For the patients who suffer from the secondary form of hypertrophic osteoarthropathy, the main purpose of the treatment is to address the underlying cancer or chronic disease. Upon removing the malignant growth, the symptoms involving the bones and the joints are improved within two weeks or one month. However, if the respective tissue has suffered from chronic damage, it is highly unlikely that the clubbing will be reversed. One of the most often encountered tissue changes is caused by the excess deposits of collagen. The symptomatic treatment includes NSAIDs, these bringing the necessary relief to patients who are suffering from both pain and inflammation.

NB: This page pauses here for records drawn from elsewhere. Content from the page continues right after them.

(* ===== verification/TxExecution.v ===== *)
(** * A transaction on the chain's EVM

    From the transaction to the balances it leaves: the message that
    [AsMessage] makes of it is applied by [ApplyMessage] over the EVM of
    [EvmLink].  What the accounts lose together is the base fee of the gas used,
    besides what the execution itself burns (a contract that destroys itself in
    its own favour). *)
From S2P Require Import Prelude Common AccessList StateObject Concrete StateDB StateRevert StateBalance Transfer StateEffect.
From S2P Require Import TeWakaSpec EvmWord EvmMachine EvmCall EvmRun EvmGas EvmEffect StateTransition EvmLink.
From S2P Require Import Transaction TxSigning.
Import Crypto.
#[local] Existing Instance still_drift.

Section Execution.
Context {B : Backend} {U : Uint256} {P : Precompiles} (evm : EvmEnv) (Error : vm_error → string).

(** What the transition runs: a call, or a creation without a recipient. *)
Definition message_run (msg : Message) (gas : Z) : evm_run :=
  match msg_To msg with
  | None => create_message evm Error (msg_From msg) (msg_Data msg) gas (msg_Value msg)
  | Some to => call_message evm Error (msg_From msg) to (msg_Data msg) gas (msg_Value msg)
  end.

Context {BOk : BackendOk B} {PG : PrecompilesGas} {PO : PrecompilesOk}.

Lemma failed_run_total msg gas s ret rest err s' accts :
  ready s → valid_addr (msg_From msg) → (∀ to, msg_To msg = Some to → valid_addr to) → Forall valid_addr accts →
  message_run msg gas s = Ret (ret, rest, Some err, s') → total accts (bal s') = total accts (bal s).
Proof.
  intros Hs Hf Hto Ha E.
  assert (∀ b, valid_addr b → bal s' b = bal s b) as Hb.
  { intros b Hb. apply (failed_run_bal evm Error msg gas s ret rest err s' b Hs Hf Hto Hb).
    unfold message_run in E. by destruct (msg_To msg). }
  induction Ha as [|a accts Hv _ IH]; [done|]. cbn [total]. by rewrite IH, Hb.
Qed.
End Execution.

(** ** Claims *)

(** C19: exactly the base fee is burnt.  The message that [AsMessage] makes of a
    transaction at the base fee of the block is applied over the EVM: the total
    balance of any set of accounts with the sender and the miner drops by the gas used
    times the base fee, besides what the run of the EVM on it, after the gas was
    bought, does to that total itself, which is nothing when the run fails.  (A run
    that succeeds may send coins out of the set, and burns those of a contract that
    destroys itself in its own favour.) *)
Theorem base_fee_is_burnt {B : Backend} {BOk : BackendOk B} {U : Uint256} {P : Precompiles} {PG : PrecompilesGas}
    {PO : PrecompilesOk} {R : Recover} evm Error env tx signer tx' msg baseFee gp s r st' accts :
  let X := EvmMessages evm Error in
  te_BaseFee env = Some baseFee → AsMessage tx signer (Some baseFee) = (msg, None, tx') →
  ready s → is_u64 gp → is_u64 (msg_Gas msg) → valid_addr (msg_From msg) → valid_addr (te_Coinbase env) →
  (∀ to, msg_To msg = Some to → valid_addr to) →
  NoDup accts → Forall valid_addr accts → msg_From msg ∈ accts → te_Coinbase env ∈ accts →
  ApplyMessage env msg gp s = Ret (Ok r, st') →
  ∃ gas pre rest post,
    (∀ b, bal pre b = bal s b - add_at (msg_From msg) (msg_Gas msg * msg_GasPrice msg) b) ∧
    message_run evm Error msg gas pre = Ret (er_ReturnData r, rest, er_Err r, post) ∧
    total accts (bal (st_state st')) =
      total accts (bal s) - er_UsedGas r * baseFee + (total accts (bal post) - total accts (bal pre)) ∧
    (er_Err r ≠ None → total accts (bal post) = total accts (bal pre)).
Proof.
  intros X Hb Hm Hs Hgp Hg Hf Hc Hto Hnd Hva Hin1 Hin2 H.
  destruct (ApplyMessage_applied env msg gp s r st' Hs Hgp Hg Hf Hc Hto H)
    as (cap & tip & bf & intrinsic & rest & refund & pre & post & A).
  pose proof (applied_total _ _ _ _ _ _ _ _ _ _ _ _ _ _ accts A Hnd Hin1 Hin2) as Ht. destruct A.
  exists (msg_Gas msg - intrinsic), pre, rest, post.
  assert (message_run evm Error msg (msg_Gas msg - intrinsic) pre = Ret (er_ReturnData r, rest, er_Err r, post)) as Hrun
    by (unfold message_run; by destruct (msg_To msg)).
  split_and!; [done|done| |].
  - assert (msg_GasPrice msg - Z.min tip (cap - bf) = baseFee) as E; [|rewrite Ht, E; lia].
    rewrite Hb in ap_base. injection ap_base as <-. unfold AsMessage in Hm. destruct (Sender signer tx) as [[a|e] tx2]; [|done].
    injection Hm as <- _. cbn in *. injection ap_cap as <-. injection ap_tip as <-. rewrite GoMath.BigMin_min. lia.
  - destruct (er_Err r) as [err|]; [|done]. intros _.
    by apply (failed_run_total evm Error msg (msg_Gas msg - intrinsic) pre (er_ReturnData r) rest err post accts).
Qed.

(** ** A transaction that burns more *)

#[local] Instance ClearRecover : Recover := {| Ecrecover _ sig := Ok (4 :: take 32 sig) |}.

(** The code of account 8 destroys it in its own favour: [ADDRESS, SELFDESTRUCT]. *)
Definition burn_code : bytes := [0x30; 0xff].
(** 55 coins to account 8, at most 20 a unit of gas, 3 of it for the miner. *)
Definition burn_tx : Transaction :=
  setDecoded 0 (DynamicFee (mkDynamicFeeTx 61 0 3 20 100000 (Some 8) 55 [] [] 1 1234 7)) 0.
Definition burn_msg : Message := (AsMessage burn_tx (London 61) (Some 10)).1.1.
Definition burn_state : StateDB := SetCode 8 burn_code (AddBalance (msg_From burn_msg) 10000000 genesis_state).
Definition burn_applied := ApplyMessage (X := EvmMessages tx_evm_env no_text) StateTransition.demo_env burn_msg 5000000 burn_state.

Lemma burn_state_ready : ready burn_state.
Proof.
  assert (valid_addr (msg_From burn_msg)) as Ha by (vm_compute; split; congruence).
  apply (ready_eff False (AddBalance (msg_From burn_msg) 10000000 genesis_state)).
  - apply (ready_eff False genesis_state); [|by apply eff_AddBalance].
    split; [exact (conj genesis_inv genesis_revs)|split; vm_compute; [discriminate|reflexivity]].
  - apply (eff_SetCode 8). split; [discriminate|reflexivity].
Qed.
Lemma burn_applied_ok : ∃ r st', burn_applied = Ret (Ok r, st') ∧ er_UsedGas r = 26002 ∧
  total [1234; 8; 9] (bal (st_state st')) = 10000000 - 26002 * 10 - 55.
Proof.
  assert (match burn_applied with
          | Ret (Ok r, st') => er_UsedGas r = 26002 ∧ total [1234; 8; 9] (bal (st_state st')) = 10000000 - 26002 * 10 - 55
          | _ => False end) as H by (vm_compute; split; reflexivity).
  destruct burn_applied as [[[r|e] st']|]; [|by destruct H..]. by exists r, st'.
Qed.
Lemma burn_tx_msg : ∃ tx', AsMessage burn_tx (London 61) (Some 10) = (burn_msg, None, tx').
Proof. eexists. vm_compute. reflexivity. Qed.
Lemma burn_addrs : Forall valid_addr [1234; 8; 9].
Proof. repeat constructor; vm_compute; congruence. Qed.

(** The base fee goes, and the 55 coins that the run burns. *)
Lemma base_fee_is_burnt_witness :
  ∃ r st' gas pre rest post, burn_applied = Ret (Ok r, st') ∧
    message_run tx_evm_env no_text burn_msg gas pre = Ret (er_ReturnData r, rest, er_Err r, post) ∧
    total [1234; 8; 9] (bal post) - total [1234; 8; 9] (bal pre) = - 55.
Proof.
  destruct burn_applied_ok as (r & st' & E & Hu & Ht), burn_tx_msg as [tx' Em].
  destruct (base_fee_is_burnt tx_evm_env no_text StateTransition.demo_env burn_tx (London 61) tx' burn_msg 10 5000000 burn_state
    r st' [1234; 8; 9] eq_refl Em burn_state_ready) as (gas & pre & rest & post & _ & Hrun & Hb & _).
  - split; vm_compute; congruence.
  - split; vm_compute; congruence.
  - split; vm_compute; congruence.
  - split; vm_compute; congruence.
  - intros to [= <-]. split; [discriminate|reflexivity].
  - apply (bool_decide_unpack _). vm_compute. exact I.
  - exact burn_addrs.
  - apply (bool_decide_unpack _). vm_compute. exact I.
  - apply (bool_decide_unpack _). vm_compute. exact I.
  - exact E.
  - exists r, st', gas, pre, rest, post. split; [exact E|]. split; [exact Hrun|].
    assert (total [1234; 8; 9] (bal burn_state) = 10000000) as E0 by (vm_compute; reflexivity).
    rewrite Ht, Hu, E0 in Hb. lia.
Defined.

General treatment measures for hypertrophic osteoarthropathy include:

  • Administration of botulinum toxin – temporary effect, cosmetic improvement
  • Medication
    • NSAIDs – relief from pain and inflammation
    • Corticosteroids – useful to bring relief from the rheumatologic symptoms
    • Retinoids – improvement of symptoms such as pachydermia, seborrhea or folliculitis
    • Colchicine – recommended for the patients who experience pain due to the new bone formation that occurs at the subperiosteal level
    • Other medication – tamoxifen citrate, risedronate
  • For secondary hypertrophic osteoarthropathy:
    • Treatment of primary cause
      • Tumor resection
      • Surgical intervention for heart disease
      • Chemotherapy and radiation therapy
      • Treatment for different types of infection
    • Symptomatic treatment
      • Bisphosphonate
      • Octreotide
      • NSAIDs
      • Vagotomy
  • Surgical intervention
    • Tumor resection – improvement of hypertrophic osteoarthropathy symptoms
    • Tumor cytoreduction (radiofrequency ablation)
    • Lung transplantation – recommended for patients who have been diagnosed with cystic fibrosis
    • Liver grafting or full liver transplantation – indicated for patients suffering from chronic diseases of the liver (liver failure)
    • Surgery for cyanotic heart malformations
    • Plastic surgery – indicated for the removal of excess facial skin (in patients diagnosed with primary hypertrophic osteoarthropathy).